▶ Exercise objective:
The line containing "intros H Hbody" and every line after it through the end of the records: return those exactly, and nothing more.

- Opening Delimiter -

(* ===== verification/Responses.v ===== *)
(** Responses of the HTTP API and the steps its handlers share ([internal/api],
    [internal/httpapi]). *)

From S2P Require Import Prelude Db.

Record fieldError : Type := MkFieldError {
  fe_field : string;
  fe_message : string;
}.

(** [api.Error] *)
Record APIError : Type := MkAPIError {
  err_Code : string;
  err_Message : string;
  err_FieldErrors : option (list fieldError);
}.

Definition errorBody (code message : string) : APIError := MkAPIError code message None.

Definition validationErrorBody (message : string) (fieldErrors : list fieldError) : APIError :=
  MkAPIError "VALIDATION_FAILED" message (Some fieldErrors).

(** A response with its status; an error of a handler is a status 500. *)
Inductive response (A : Type) : Type :=
  | R200 (a : A)
  | R201 (a : A)
  | R202 (a : A)
  | R204
  | R400 (e : APIError)
  | R404 (e : APIError)
  | R409 (e : APIError).
Arguments R200 {A} a.
Arguments R201 {A} a.
Arguments R202 {A} a.
Arguments R204 {A}.
Arguments R400 {A} e.
Arguments R404 {A} e.
Arguments R409 {A} e.

(** * Steps of handlers *)

Fixpoint has_duplicate (ids : list string) : bool :=
  match ids with [] => false | id :: rest => bool_decide (id ∈ rest) || has_duplicate rest end.

Lemma has_duplicate_NoDup ids : has_duplicate ids = false <-> NoDup ids.
Proof.
  induction ids as [|id ids IH]; simpl; [split; [constructor|done]|].
  rewrite orb_false_iff, bool_decide_eq_false, IH, NoDup_cons. done.
Qed.

Definition lift_result {T A} (r : result A) : DB T A := match r with Ok a => mret a | Err e => fail e end.

(** [if errors.Is(err, pgx.ErrNoRows) { return 404 }; if err != nil { return err }] *)
Definition or_404 {T A B} (message : string) (m : DB T A) (k : A -> DB T (response B)) : DB T (response B) :=
  r ← attempt m;
  match r with
  | Ok a => k a
  | Err e => if is_no_rows e then mret (R404 (errorBody "NOT_FOUND" message)) else fail e
  end.

(** [for _, row := range rows { item, err := f(row); if err != nil { return err }; items = append(items, item) }] *)
Fixpoint collect_rows {T A B} (f : A -> DB T B) (rows : list A) : DB T (list B) :=
  match rows with
  | [] => mret []
  | row :: rest => item ← f row; items ← collect_rows f rest; mret (item :: items)
  end.

#[export] Instance collect_rows_propagates {T A B} (f : A -> DB T B) rows :
  (forall row, Propagates (f row)) -> Propagates (collect_rows f rows).
Proof. intros Hf. induction rows as [|row rows IH]; simpl; apply _. Qed.

#[export] Instance collect_rows_keeps {T A B C} (g : T -> C) (f : A -> DB T B) rows :
  (forall row, Keeps g (f row)) -> Keeps g (collect_rows f rows).
Proof. intros Hf. induction rows as [|row rows IH]; simpl; apply _. Qed.

(** A handler that answers [b] after a transaction, which an error of the transaction
    never leads to: the tables at the end are those its body left. *)
Lemma attempt_tx {T A B} (body : DB T A) (k : result A -> DB T B) Q fs t b t' fs' :
  (r ← attempt (InTx body); k r) fs t = (Ok b, t', fs') -> triple (fun t1 => t1 = t) body Q (fun _ => True) ->
  (forall a, Keeps (fun t => t) (k (Ok a))) -> (forall e, forall fs t t' fs', k (Err e) fs t <> (Ok b, t', fs')) ->
  exists a fs1, Q a t' /\ k (Ok a) fs1 t' = (Ok b, t', fs').
Proof.
  intros H Hbody Hk Herr. pose proof (triple_InTx_either _ body Q (fun _ => True) Hbody (fun _ _ => I) (fun _ _ _ => I) fs t eq_refl) as Htx.
  unfold mbind, DB_bind, attempt in H. destruct (InTx body fs t) as [[[a|e] t1] fs1]; simpl in Htx; [|by apply Herr in H].
  pose proof (keeps fs1 t1 (f := fun t => t) (m := k (Ok a))) as Hkeep. unfold tables_after in Hkeep. rewrite H in Hkeep.
  simpl in Hkeep. subst. eauto.
Qed.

- Closing Delimiter -

▶ Expected answer:
  intros H Hbody Hk Herr. pose proof (triple_InTx_either _ body Q (fun _ => True) Hbody (fun _ _ => I) (fun _ _ _ => I) fs t eq_refl) as Htx.
  unfold mbind, DB_bind, attempt in H. destruct (InTx body fs t) as [[[a|e] t1] fs1]; simpl in Htx; [|by apply Herr in H].
  pose proof (keeps fs1 t1 (f := fun t => t) (m := k (Ok a))) as Hkeep. unfold tables_after in Hkeep. rewrite H in Hkeep.
  simpl in Hkeep. subst. eauto.
Qed.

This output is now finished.